__Task input__
(** * Foreign Linux (flinux): socket personality layer, futex core and
      clocks

    A shallow embedding of [src/fs/socket.c], [src/syscall/futex.c] and
    [src/syscall/timer.c].

    Conventions.
    - C [int], [LONG], [DWORD], [size_t] values are integers in [Z]; the
      conversions the source performs between signed and unsigned types are
      written out ([size_t_of_int], [int_of_DWORD]).
    - Pointers are addresses in [Z]; [NULL] is address 0.
    - Buffers ([struct sockaddr_storage] and friends) are lists of bytes.
    - Calls into the host (Winsock, [signal_wait], the VFS) are answered by
      a script of replies that the emulated call consumes in program
      order; every call is also appended to a trace.
    - A socket operation is followed in the thread that runs it; the
      per-socket mutex taken around every operation, and what other
      processes do to the shared record meanwhile, are not represented.
      Neither are output parameters that no property below reads (the
      peer address of [recvfrom], [recvmsg] and [accept4], [msg_len],
      [msg_flags]) nor the buffers transferred.
    - The futex critical sections, which the source brackets with
      [lock_bucket]/[unlock_bucket], are atomic transitions of the futex
      state.
    - The functions that run straight through ([socket_open],
      [socket_bind], the socket options, the validators, the multiplexer
      and the clock calls) take what their environment answers as
      arguments and, where the order of their calls matters, return the
      calls they made. *)

From Stdlib Require Import ZArith List Lia Bool.
From Stdlib Require Import Strings.Byte.
From Stdlib Require Import Sorting.Permutation.
Import ListNotations.
Open Scope Z_scope.

(* ================================================================== *)
(** * Part I. The embedding                                            *)
(* ================================================================== *)

(** ** Machine integers *)

Definition NULL : Z := 0.

Definition int_min : Z := - 2 ^ 31.
Definition int_max : Z := 2 ^ 31 - 1.

(** Conversion of an [int] to [size_t] (32-bit build), as performed by
    the usual arithmetic conversions in [addrlen < sizeof(...)]. *)
Definition size_t_of_int (x : Z) : Z := x mod 2 ^ 32.

(** Conversion of a [DWORD] (or [unsigned int]) to [int]. *)
Definition int_of_DWORD (x : Z) : Z :=
  let y := x mod 2 ^ 32 in if y <? 2 ^ 31 then y else y - 2 ^ 32.

(** Conversion of an [int] to [DWORD]. *)
Definition DWORD_of_int (x : Z) : Z := x mod 2 ^ 32.

(** ** Constants of headers that are not part of the sources

    [common/errno.h] (Linux errno numbers, prefix [L_]). *)

Definition L_EPERM : Z := 1.
Definition L_EINTR : Z := 4.
Definition L_EIO : Z := 5.
Definition L_EBADF : Z := 9.
Definition L_EAGAIN : Z := 11.
Definition L_EWOULDBLOCK : Z := L_EAGAIN.
Definition L_ENOMEM : Z := 12.
Definition L_EACCES : Z := 13.
Definition L_EFAULT : Z := 14.
Definition L_EINVAL : Z := 22.
Definition L_ENFILE : Z := 23.
Definition L_EMFILE : Z := 24.
Definition L_ENAMETOOLONG : Z := 36.
Definition L_ENOSYS : Z := 38.
Definition L_ENOTEMPTY : Z := 39.
Definition L_ELOOP : Z := 40.
Definition L_ENOTSOCK : Z := 88.
Definition L_EDESTADDRREQ : Z := 89.
Definition L_EMSGSIZE : Z := 90.
Definition L_EPROTOTYPE : Z := 91.
Definition L_ENOPROTOOPT : Z := 92.
Definition L_EPROTONOSUPPORT : Z := 93.
Definition L_EOPNOTSUPP : Z := 95.
Definition L_EPFNOSUPPORT : Z := 96.
Definition L_EAFNOSUPPORT : Z := 97.
Definition L_EADDRINUSE : Z := 98.
Definition L_EADDRNOTAVAIL : Z := 99.
Definition L_ENETDOWN : Z := 100.
Definition L_ENETUNREACH : Z := 101.
Definition L_ENETRESET : Z := 102.
Definition L_ECONNABORTED : Z := 103.
Definition L_ECONNRESET : Z := 104.
Definition L_ENOBUFS : Z := 105.
Definition L_EISCONN : Z := 106.
Definition L_ENOTCONN : Z := 107.
Definition L_ETIMEDOUT : Z := 110.
Definition L_ECONNREFUSED : Z := 111.
Definition L_EHOSTUNREACH : Z := 113.
Definition L_EALREADY : Z := 114.
Definition L_EINPROGRESS : Z := 115.
Definition L_ECANCELED : Z := 125.

(** [WinSock2.h] / [winerror.h] (host socket error codes). *)

Definition WSA_NOT_ENOUGH_MEMORY : Z := 8.
Definition WSAEINTR : Z := 10004.
Definition WSAEBADF : Z := 10009.
Definition WSAEACCES : Z := 10013.
Definition WSAEFAULT : Z := 10014.
Definition WSAEINVAL : Z := 10022.
Definition WSAEMFILE : Z := 10024.
Definition WSAEWOULDBLOCK : Z := 10035.
Definition WSAEALREADY : Z := 10037.
Definition WSAENOTSOCK : Z := 10038.
Definition WSAEDESTADDRREQ : Z := 10039.
Definition WSAEMSGSIZE : Z := 10040.
Definition WSAEPROTOTYPE : Z := 10041.
Definition WSAENOPROTOOPT : Z := 10042.
Definition WSAEPROTONOSUPPORT : Z := 10043.
Definition WSAESOCKTNOSUPPORT : Z := 10044.
Definition WSAEOPNOTSUPP : Z := 10045.
Definition WSAEPFNOSUPPORT : Z := 10046.
Definition WSAEAFNOSUPPORT : Z := 10047.
Definition WSAEADDRINUSE : Z := 10048.
Definition WSAEADDRNOTAVAIL : Z := 10049.
Definition WSAENETDOWN : Z := 10050.
Definition WSAENETUNREACH : Z := 10051.
Definition WSAENETRESET : Z := 10052.
Definition WSAECONNABORTED : Z := 10053.
Definition WSAECONNRESET : Z := 10054.
Definition WSAENOBUFS : Z := 10055.
Definition WSAEISCONN : Z := 10056.
Definition WSAENOTCONN : Z := 10057.
Definition WSAETIMEDOUT : Z := 10060.
Definition WSAECONNREFUSED : Z := 10061.
Definition WSAELOOP : Z := 10062.
Definition WSAENAMETOOLONG : Z := 10063.
Definition WSAEHOSTDOWN : Z := 10064.
Definition WSAEHOSTUNREACH : Z := 10065.
Definition WSAENOTEMPTY : Z := 10066.
Definition WSAECANCELLED : Z := 10103.

Definition SOCKET_ERROR : Z := -1.

(** Address families: [common/socket.h] for the guest, [WinSock2.h] for
    the host. *)

Definition LINUX_AF_UNSPEC : Z := 0.
Definition LINUX_AF_UNIX : Z := 1.
Definition LINUX_AF_INET : Z := 2.
Definition LINUX_AF_INET6 : Z := 10.

Definition AF_UNSPEC : Z := 0.
Definition AF_INET : Z := 2.
Definition AF_INET6 : Z := 23.

(** Structure sizes, identical on both sides. *)

Definition sizeof_ss_family : Z := 2.
Definition sizeof_sockaddr_in : Z := 16.
Definition sizeof_sockaddr_in6 : Z := 28.
Definition sizeof_sockaddr_storage : Z := 128.

(** ** [translate_address_family] *)

Definition translate_address_family (af : Z) : Z :=
  if af =? LINUX_AF_UNSPEC then AF_UNSPEC
  else if af =? LINUX_AF_UNIX then AF_INET
  else if af =? LINUX_AF_INET then AF_INET
  else if af =? LINUX_AF_INET6 then AF_INET6
  else - L_EAFNOSUPPORT.

(** ** [translate_socket_error]

    The [switch] is a chain of equality tests in the order of its [case]
    labels; the [default] branch is the final [else]. *)

Definition translate_socket_error (error : Z) : Z :=
  if error =? 0 then 0
  else if error =? WSA_NOT_ENOUGH_MEMORY then - L_ENOMEM
  else if error =? WSAEINTR then - L_EINTR
  else if error =? WSAEBADF then - L_EBADF
  else if error =? WSAEACCES then - L_EACCES
  else if error =? WSAEFAULT then - L_EFAULT
  else if error =? WSAEINVAL then - L_EINVAL
  else if error =? WSAEMFILE then - L_EMFILE
  else if error =? WSAEWOULDBLOCK then - L_EWOULDBLOCK
  else if error =? WSAEALREADY then - L_EALREADY
  else if error =? WSAENOTSOCK then - L_ENOTSOCK
  else if error =? WSAEDESTADDRREQ then - L_EDESTADDRREQ
  else if error =? WSAEMSGSIZE then - L_EMSGSIZE
  else if error =? WSAEPROTOTYPE then - L_EPROTOTYPE
  else if error =? WSAENOPROTOOPT then - L_ENOPROTOOPT
  else if error =? WSAEPROTONOSUPPORT then - L_EPROTONOSUPPORT
  else if error =? WSAESOCKTNOSUPPORT then - L_EPROTONOSUPPORT
  else if error =? WSAEOPNOTSUPP then - L_EOPNOTSUPP
  else if error =? WSAEPFNOSUPPORT then - L_EPFNOSUPPORT
  else if error =? WSAEAFNOSUPPORT then - L_EAFNOSUPPORT
  else if error =? WSAEADDRINUSE then - L_EADDRINUSE
  else if error =? WSAEADDRNOTAVAIL then - L_EADDRNOTAVAIL
  else if error =? WSAENETDOWN then - L_ENETDOWN
  else if error =? WSAENETUNREACH then - L_ENETUNREACH
  else if error =? WSAENETRESET then - L_ENETRESET
  else if error =? WSAECONNABORTED then - L_ECONNABORTED
  else if error =? WSAECONNRESET then - L_ECONNRESET
  else if error =? WSAENOBUFS then - L_ENOBUFS
  else if error =? WSAEISCONN then - L_EISCONN
  else if error =? WSAENOTCONN then - L_ENOTCONN
  else if error =? WSAETIMEDOUT then - L_ETIMEDOUT
  else if error =? WSAECONNREFUSED then - L_ECONNREFUSED
  else if error =? WSAELOOP then - L_ELOOP
  else if error =? WSAENAMETOOLONG then - L_ENAMETOOLONG
  else if error =? WSAEHOSTDOWN then - L_ETIMEDOUT
  else if error =? WSAEHOSTUNREACH then - L_EHOSTUNREACH
  else if error =? WSAENOTEMPTY then - L_ENOTEMPTY
  else if error =? WSAECANCELLED then - L_ECANCELED
  else - L_EIO.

__Your instructions__
Copy the stretch of the records above that runs from the line with "Definition LINUX_AF_INET6 : Z := 10." through the line with "else if error =? WSAEINVAL then - L_EINVAL". Both end lines belong in the copy, and nothing else does.

__Answer for this exercise__
Definition LINUX_AF_INET6 : Z := 10.

Definition AF_UNSPEC : Z := 0.
Definition AF_INET : Z := 2.
Definition AF_INET6 : Z := 23.

(** Structure sizes, identical on both sides. *)

Definition sizeof_ss_family : Z := 2.
Definition sizeof_sockaddr_in : Z := 16.
Definition sizeof_sockaddr_in6 : Z := 28.
Definition sizeof_sockaddr_storage : Z := 128.

(** ** [translate_address_family] *)

Definition translate_address_family (af : Z) : Z :=
  if af =? LINUX_AF_UNSPEC then AF_UNSPEC
  else if af =? LINUX_AF_UNIX then AF_INET
  else if af =? LINUX_AF_INET then AF_INET
  else if af =? LINUX_AF_INET6 then AF_INET6
  else - L_EAFNOSUPPORT.

(** ** [translate_socket_error]

    The [switch] is a chain of equality tests in the order of its [case]
    labels; the [default] branch is the final [else]. *)

Definition translate_socket_error (error : Z) : Z :=
  if error =? 0 then 0
  else if error =? WSA_NOT_ENOUGH_MEMORY then - L_ENOMEM
  else if error =? WSAEINTR then - L_EINTR
  else if error =? WSAEBADF then - L_EBADF
  else if error =? WSAEACCES then - L_EACCES
  else if error =? WSAEFAULT then - L_EFAULT
  else if error =? WSAEINVAL then - L_EINVAL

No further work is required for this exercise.